Many modern families are spread out all over the country or even all over the world. A family reunion provides a sense of belonging, and gives you a chance to catch up with relatives you may not have seen or spoken to in years.

Family reunions can be a lot of fun, but it takes large doses of patience and commitment to plan and get people to come together. It would be a miracle to have everyone agree on everything, so just go with the choices of the majority.

Start planning about a year in advance so you can drum up interest and enlist some help to pull off the reunion successfully.

Here’s a guide to help you get started with planning:

1.Whom to invite:
Decide first who should attend the family reunion before you begin planning. Start with your immediate family, and then you can expand the guest list to include extended family members. Once you’ve made a list, make a survey of what people are willing to spend, and when and where they would like to go.

2. Set the date:
Set the reunion date as early as possible. Families with school-age children would want to plan around the school calendar.

3. Where to hold the reunion:
Be aware of your family’s budget and interests when choosing the reunion venue. Pick a place where you can have different activities, and one that is affordable and easily accessible.

4. Food and drinks:
Potluck or catered? This will largely depend on your location and budget. Consider any special needs or preferences your family might have.

5. Check that list:
A checklist will help you get organised and give a sense of direction as you make plans. Keep it with you at all times so you can easily write down ideas as they come. You can also use online tools. Draw up a reunion schedule, guest list, ideas for venue, theme, food and drinks, activities, and approximate costs.

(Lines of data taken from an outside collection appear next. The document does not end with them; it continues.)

Definition is_apply_gradients (e : event) : bool :=
  match e with EvApplyGradients _ _ => true | _ => false end.

Definition is_train_step_call (e : event) : bool :=
  match e with EvTrainStepCall _ _ => true | _ => false end.

Definition is_imshow (e : event) : bool :=
  match e with EvImshow _ _ _ => true | _ => false end.

(** The latent batches the generator was called on, in order. *)
Fixpoint generator_latents (out : list event) : list mat :=
  match out with
  | [] => []
  | EvGenerator _ z _ :: out' => z :: generator_latents out'
  | _ :: out' => generator_latents out'
  end.

(** The losses [train_step] returned, call after call. *)
Fixpoint returned_losses (out : list event) : list (vec * vec) :=
  match out with
  | [] => []
  | EvTrainStepReturn d g :: out' => (d, g) :: returned_losses out'
  | _ :: out' => returned_losses out'
  end.

(** The images handed to [imshow], in order. *)
Fixpoint shown_images (out : list event) : list (list (list R)) :=
  match out with
  | [] => []
  | EvImshow _ _ img :: out' => img :: shown_images out'
  | _ :: out' => shown_images out'
  end.

(** [im[:, :, 0]] for an image with at least one channel. *)
Definition slice0 (im : image) : list (list R) :=
  map (map (fun px => hd 0%R px)) im.

(** The events one row of the figure leaves when cell [(i, j)] shows
    sample [cnt], [cnt] counting up along the row. *)
Definition row_events (gs : batch) (i : nat) (js : list nat) (cnt : nat)
    : list event :=
  flat_map (fun p => [EvImshow i (fst p) (slice0 (nth (snd p) gs []));
                      EvAxisOff i (fst p)])
           (combine js (seq cnt (length js))).

Fixpoint grid_events (gs : batch) (rows js : list nat) (cnt : nat) : list event :=
  match rows with
  | [] => []
  | i :: rows' => row_events gs i js cnt ++ grid_events gs rows' js (cnt + length js)
  end.

(** The trace of one loop iteration of [train_gan]: [batch_size] indices
    below the dataset size are drawn (repeats allowed), the samples at
    these indices are the real batch of the one [train_step] call, which
    returns once. *)
Definition iteration_ok (X_train : batch) (batch_size : nat) (it : list event)
    : Prop :=
  exists idx real_images body,
    it = EvRandint (length X_train) batch_size idx
         :: EvTrainStepCall real_images batch_size :: body
    /\ length idx = batch_size
    /\ Forall (fun i => i < length X_train) idx
    /\ real_images = map (fun i => nth i X_train []) idx
    /\ filter is_train_step_call body = []
    /\ length (returned_losses body) = 1.

Definition is_randint (e : event) : bool :=
  match e with EvRandint _ _ _ => true | _ => false end.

6. Ask for help in organising the reunion:
Create a team to help you plan the event. Choose a contact person for each nuclear family. Delegate work. Create committees responsible for different parts of the reunion.

7. Activities:
It’s important to put some structure in place. Decide the main things that will happen at the reunion. You may want to honour your elders and the distinguished members of the family, and also to remember the recently departed. Putting together some sort of a family tree is a good idea to include your heritage into the event. Consider activities that help break the ice and encourage bonding, like team games. In choosing teams, pick names out of a box so that players get to be acquainted with new faces.

Remember also to leave lots of free time for your family to relax, chat, and enjoy each other’s company.

8. Photos and videos:
Don’t forget to take lots of photos of everyone during the reunion! Hire a professional photographer and videographer so that every family member will be fully focused on bonding with relatives and participating in the activities. Digital photos and videos can be posted online or emailed to everyone.

Spending time with relatives at least once a year fosters stronger family ties. Organising a family reunion is a lot of work, but the result is well worth the effort.